Natureza, tecnologia e pertencimento: o novo luxo redefine o morar bem

O conceito de “morar bem” está passando por uma revolução silenciosa, mas profunda. Em meio à rotina acelerada e à crescente sobrecarga emocional das grandes cidades, o que antes era sinônimo de ostentação, agora dá lugar a uma nova percepção de alto padrão: espaços que equilibram natureza, tecnologia e o sentimento de pertencimento.

Essa mudança de paradigma se reflete diretamente no mercado imobiliário de luxo. em que os projetos mais inovadores apostam na integração com o meio ambiente como peça central.

Segundo a Associação Brasileira de Incorporadoras Imobiliárias (Abrainc), 57% dos compradores de imóveis exclusivos dão prioridade a empreendimentos conectados à natureza. Mais da metade está disposta a investir quantias maiores por projetos que ofereçam soluções ecológicas e áreas verdes de verdade:

“A casa deixou de ser apenas um espaço físico. Ela passou a ser um refúgio para recarregar as energias, refletir e buscar equilíbrio emocional. Por isso, os projetos precisam ir além da estética e trazer significado”, explica  Fernanda V A A Pereira, Engenheira Civil da De Amorim Empreendimentos.

Essa nova forma de viver está representada no novo empreendimento da empresa, Bosque Veneza, localizado em Campo Largo, região metropolitana de Curitiba, o condomínio é totalmente cercado pela natureza, mas não deixa de lado as facilidades dos grandes centros, já que está localizado a 5 minutos do centro da cidade.

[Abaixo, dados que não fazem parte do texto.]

Lemma skip_purge_NoDup cutoff l :
  NoDup (subscriber_key <$> l) -> NoDup (subscriber_key <$> skip_purge cutoff l).
Proof.
  induction l as [|x|x y l Hx IH|x l Hx IH] using (skip_purge_ind cutoff); cbn;
    rewrite ?H, ?Hx; cbn; rewrite ?NoDup_cons; intros Hnd; [done|constructor| |].
  - destruct Hnd as (_ & Hy & Hnd). split; [|by apply IH].
    intros (s & Hk & Hs%skip_purge_elem)%list_elem_of_fmap. apply Hy. rewrite Hk.
    by apply list_elem_of_fmap_2.
  - destruct Hnd as [Hy Hnd]. split; [|by apply IH].
    intros (s & Hk & Hs%skip_purge_elem)%list_elem_of_fmap. apply Hy. rewrite Hk.
    by apply list_elem_of_fmap_2.
Qed.

Lemma skip_purge_seen cutoff l key :
  NoDup (subscriber_key <$> l) ->
  seen_in (skip_purge cutoff l) key = seen_in l key \/
  seen_in (skip_purge cutoff l) key = None /\ exists t, seen_in l key = Some t /\ (t <= cutoff)%Z.
Proof.
  induction l as [|x Hx|x y l Hx IH|x l Hx IH] using (skip_purge_ind cutoff); cbn;
    rewrite ?Hx; cbn; rewrite ?NoDup_cons; [by left|intros _|intros (Hxl & _ & Hnd)|intros [_ Hnd]].
  - unfold stale in Hx. case_decide; [right|by left]. split; [done|].
    eexists. split; [done|lia].
  - unfold stale in Hx. destruct (decide (key = subscriber_key x)) as [->|Hk].
    + right. split; [|eexists; split; [done|lia]]. apply not_elem_of_cons in Hxl as [Hne Hxl].
      rewrite decide_False by done. apply seen_in_None. intros (s & Hs & Hin%skip_purge_elem)%list_elem_of_fmap.
      apply Hxl. rewrite Hs. by apply list_elem_of_fmap_2.
    + case_decide; [by left|]. by apply IH.
  - case_decide; [by left|]. by apply IH.
Qed.

(** A filter of distinct subscribers, by what it keeps of each. *)
Lemma filter_listed (keep : EventSubscriberState -> bool) l :
  NoDup (subscriber_key <$> l) ->
  NoDup (subscriber_key <$> List.filter keep l) /\
  forall key, key ∈ subscriber_key <$> List.filter keep l <->
    exists s, s ∈ l /\ subscriber_key s = key /\ keep s = true.
Proof.
  intros Hnd. split.
  - by apply filter_keys_NoDup.
  - intros key. rewrite list_elem_of_fmap. setoid_rewrite elem_filter. naive_solver.
Qed.

Lemma list_memory group age now store :
  store_holds store ->
  let l := list_subscribers group age now store in
  NoDup (subscriber_key <$> l) /\
  forall key, key ∈ subscriber_key <$> l <->
    exists t, store_seen store key = Some t /\ shown group age now key t = true.
Proof.
  intros Hnd l.
  assert (l = List.filter (fun s => shown group age now (subscriber_key s) (ss_last_seen s))
    (su_subscribers store)) as ->.
  { unfold l, list_subscribers, shown. generalize (su_subscribers store) as m. intros m.
    destruct group, age; cbn [from_option]; rewrite ?filter_twice; try done.
    - apply List.filter_ext. intros x. by rewrite andb_true_r.
    - symmetry. apply filter_all. done. }
  destruct (filter_listed (fun s => shown group age now (subscriber_key s) (ss_last_seen s)) _ Hnd)
    as [Hnd' Hin]. split; [done|].
  intros key. rewrite Hin. split.
  - intros (s & Hs & <- & Hshown). exists (ss_last_seen s). split; [by apply elem_seen_in|done].
  - intros (t & (s & Hs & Hk & <-)%seen_in_elem & Hshown). exists s. by rewrite Hk.
Qed.

#[export, refine] Instance SubscriberStateStore_laws : SubscriberStoreLaws SubscriberStateStore := {|
  sb_holds := store_holds;
  sb_accepts := fun _ => True;
  sb_groups := fun _ => True;
  sb_kept := fun _ => True;
  sb_seen := store_seen
|}.
Proof.
  - intros now subscriber s Hs _. eexists. split; [done|]. by apply add_memory.
  - intros subscriber s Hs _. eexists. split; [done|]. by apply remove_memory.
  - intros now subscriber s Hs _. eexists. split; [done|]. by apply heartbeat_memory.
  - intros age now s Hs. eexists. split; [done|].
    destruct (purge_skips age now s Hs) as [Heq _]. unfold store_holds, store_seen. rewrite Heq.
    split; [by apply skip_purge_NoDup|]. intros key. by apply skip_purge_seen.
  - intros group age now s Hs _. do 2 eexists. split; [done|]. split; [done|]. split; [done|].
    split; [by apply Forall_true|]. by apply list_memory.
Defined.

(** ** [DefaultEventSubscriberManager]

    [subscribers] are those the node's subscriber store lists, each with the health it
    reports; [clock i] is the [i]-th reading of the clock by a loop over them. *)
Module manager.
Section manager.
Context {S : Type} `{EventSubscriberStateStore S}.

Fixpoint register (clock : nat -> Z) (subscribers : list EventSubscriber) : ST S () :=
  match subscribers with
  | [] => mret ()
  | subscriber :: rest =>
      _ ← sb_add (clock 0) subscriber;
      register (fun i => clock (Datatypes.S i)) rest
  end.

Fixpoint unregister (subscribers : list EventSubscriber) : ST S () :=
  match subscribers with
  | [] => mret ()
  | subscriber :: rest => _ ← sb_remove subscriber; unregister rest
  end.

Definition start (clock : nat -> Z) (subscribers : list EventSubscriber) : ST S () :=
  register clock subscribers.
Definition stop (subscribers : list EventSubscriber) : ST S () := unregister subscribers.

(** One turn of the loops of [heartbeat], for one subscriber and for all, and of [purge]. *)
Definition heartbeat_one (now : Z) (subscriber : EventSubscriber) : ST S () :=
  if es_healthy subscriber then sb_heartbeat now subscriber else mret ().

Fixpoint heartbeat (clock : nat -> Z) (subscribers : list EventSubscriber) : ST S () :=
  match subscribers with
  | [] => mret ()
  | subscriber :: rest =>
      _ ← heartbeat_one (clock 0) subscriber;
      heartbeat (fun i => clock (Datatypes.S i)) rest
  end.

Definition purge (subscriber_max_age now : Z) : ST S () := sb_purge subscriber_max_age now.

(** [maintain]: the two loops as tasks that take turns at their awaits. [pending] are the
    subscribers the heartbeat loop has still to see in its turn, out of those of the node;
    sleeping passes time only. *)
Inductive maintain_step (of_node : EventSubscriber -> Prop) (subscriber_max_age : Z) :
    list EventSubscriber * S -> list EventSubscriber * S -> Prop :=
  | heartbeat_turn subscribers s :
      Forall of_node subscribers ->
      maintain_step of_node subscriber_max_age ([], s) (subscribers, s)
  | heartbeat_next now subscriber pending s s' :
      heartbeat_one now subscriber s = (Ok (), s') ->
      maintain_step of_node subscriber_max_age (subscriber :: pending, s) (pending, s')
  | purge_turn now pending s s' :
      purge subscriber_max_age now s = (Ok (), s') ->
      maintain_step of_node subscriber_max_age (pending, s) (pending, s').

(** [DistributedEventBroker._do_execute]: the subscribers are registered, the tasks of the
    group run (here [group]), and the subscribers are unregistered, whatever happened. *)
Definition try_finally {A} (body : ST S A) (final : ST S ()) : ST S A := fun s =>
  match body s with
  | (r, s1) =>
      match final s1 with
      | (Ok _, s2) => (r, s2)
      | (Raise e, s2) => (Raise e, s2)
      end
  end.

Definition do_execute (clock : nat -> Z) (subscribers : list EventSubscriber) (group : ST S ())
    : ST S () :=
  try_finally (_ ← start clock subscribers; group) (stop subscribers).
End manager.
End manager.

(** ** What all nodes do to the store *)

Inductive StoreOperation :=
  | Added (subscriber : EventSubscriber)
  | Beat (subscriber : EventSubscriber)
  | Removed (subscriber : EventSubscriber)
  | Purged (age : Z).

(** A history of operations with their times. *)
Definition History : Type := list (Z * StoreOperation).

Section histories.
Context {S : Type} `{Hops : EventSubscriberStateStore S} {Hlaws : SubscriberStoreLaws S}.

Definition perform (entry : Z * StoreOperation) : ST S () :=
  match entry.2 with
  | Added subscriber => sb_add entry.1 subscriber
  | Beat subscriber => sb_heartbeat entry.1 subscriber
  | Removed subscriber => sb_remove subscriber
  | Purged age => sb_purge age entry.1
  end.

Fixpoint perform_all (history : History) : ST S () :=
  match history with [] => mret () | entry :: rest => _ ← perform entry; perform_all rest end.

Definition entry_accepted (entry : Z * StoreOperation) : Prop :=
  match entry.2 with
  | Added subscriber | Beat subscriber | Removed subscriber => sb_accepts subscriber
  | Purged _ => True
  end.

(** Times go on, from [t] up to [now]. *)
Fixpoint ordered (t now : Z) (history : History) : Prop :=
  match history with
  | [] => (t <= now)%Z
  | entry :: rest => (t <= entry.1)%Z /\ ordered entry.1 now rest
  end.

(** A subscriber last seen at [last] sends heartbeats no more than [gap] apart, up to [now],
    and is not removed. *)
Fixpoint beating (key : EventKey) (gap last now : Z) (history : History) : Prop :=
  match history with
  | [] => (now - last <= gap)%Z
  | (t, operation) :: rest =>
      match operation with
      | Added subscriber | Beat subscriber =>
          if decide (key = es_key subscriber)
          then (t - last <= gap)%Z /\ beating key gap t now rest
          else beating key gap last now rest
      | Removed subscriber => key <> es_key subscriber /\ beating key gap last now rest
      | Purged _ => beating key gap last now rest
      end
  end.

Segundo a engenheira, com o “novo luxo” saem de cena o excesso de concreto e vidro, entra em foco o acolhimento, a textura, a luz do dia, o silêncio das árvores. Além do aspecto emocional, Fernanda também destaca os benefícios práticos como projetos sustentáveis em eficiência energética e bem-estar térmico, otimizando o uso da luz solar, ventilação cruzada e diminuindo a dependência de sistemas artificiais de climatização:

“O resultado? Imóveis confortáveis, econômicos e alinhados com os princípios ESG, cada vez mais valorizados por investidores e consumidores. Não falamos aqui de um minimalismo frio. O que propomos é um empreendimento onde a natureza participa ativamente, oferecendo sua energia e sua beleza aos moradores” finaliza a arquiteta.